You are viewing a plain text version of this content. The canonical link for it is here.
Posted to user@spark.apache.org by rapelly kartheek <ka...@gmail.com> on 2014/12/04 08:54:58 UTC

Necessity for rdd replication.

Hi,

I was just thinking about necessity for rdd replication. One category could
be something like large number of threads requiring same rdd. Even though,
a single rdd can be shared by multiple threads belonging to "same
application" , I believe we can extract better parallelism  if the rdd is
replicated, am I right?.

I am eager to know if there are any real life applications or any other
scenarios which force rdd to be replicated. Can someone please throw some
light on "necessity for rdd replication".

Thank you

Re: Necessity for rdd replication.

Posted by Sameer Farooqui <sa...@databricks.com>.
In general, most use cases don't need the RDD to be replicated in memory
multiple times. It would be a rare exception to do this. If it's really
expensive (time consuming) to recomputing a lost partition or if the use
case is extremely time sensitive, then maybe you could replicate it in
memory. But in general, you can safely rely on the RDD lineage graph to
re-create the lost partition it it gets discarded from memory.

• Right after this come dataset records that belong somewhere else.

Fixpoint dict_get (key : string) (d : list (string * string)) : option string :=
  match d with
  | [] => None
  | (k, v) :: d' => if String.eqb k key then Some v else dict_get key d'
  end.

(** [tag[key] = value] *)
Definition tag_setitem (key value : string) (t : Tag) : Tag :=
  let 'mkTag n a c := t in mkTag n (dict_set key value a) c.

(** An element is addressed by the child indices that lead to it from the
    root: the element objects that [select] returns are the nodes of the
    page itself, not copies, so writing to one writes to the page. *)
Definition path := list nat.

Fixpoint subtree (p : path) (t : Tag) : option Tag :=
  match p with
  | [] => Some t
  | i :: p' =>
      match tag_children t !! i with
      | Some c => subtree p' c
      | None => None
      end
  end.

Fixpoint update_at (f : Tag -> Tag) (p : path) (t : Tag) : Tag :=
  match p with
  | [] => f t
  | i :: p' =>
      let 'mkTag n a c := t in mkTag n a (alter (update_at f p') i c)
  end.

(** The page without its [value] attributes: two pages with the same image
    differ in the values of their fields at most. *)
Fixpoint erase_values (t : Tag) : Tag :=
  let 'mkTag n a c := t in
  mkTag n (List.filter (fun kv => negb (String.eqb (fst kv) "value")) a)
        (map erase_values c).

(** ** HTTP *)

Record Cookie := {
  cookie_name : string;
  cookie_value : string;
  cookie_domain : string;
}.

As far as extracting better parallelism if the RDD is replicated, that
really depends on what sort of transformations and operations you're
running against the RDD, but again.. generally speaking, you shouldn't need
to replicate it.

On Wed, Dec 3, 2014 at 11:54 PM, rapelly kartheek <ka...@gmail.com>
wrote:

> Hi,
>
> I was just thinking about necessity for rdd replication. One category
> could be something like large number of threads requiring same rdd. Even
> though, a single rdd can be shared by multiple threads belonging to "same
> application" , I believe we can extract better parallelism  if the rdd is
> replicated, am I right?.
>
> I am eager to know if there are any real life applications or any other
> scenarios which force rdd to be replicated. Can someone please throw some
> light on "necessity for rdd replication".
>
> Thank you
>
>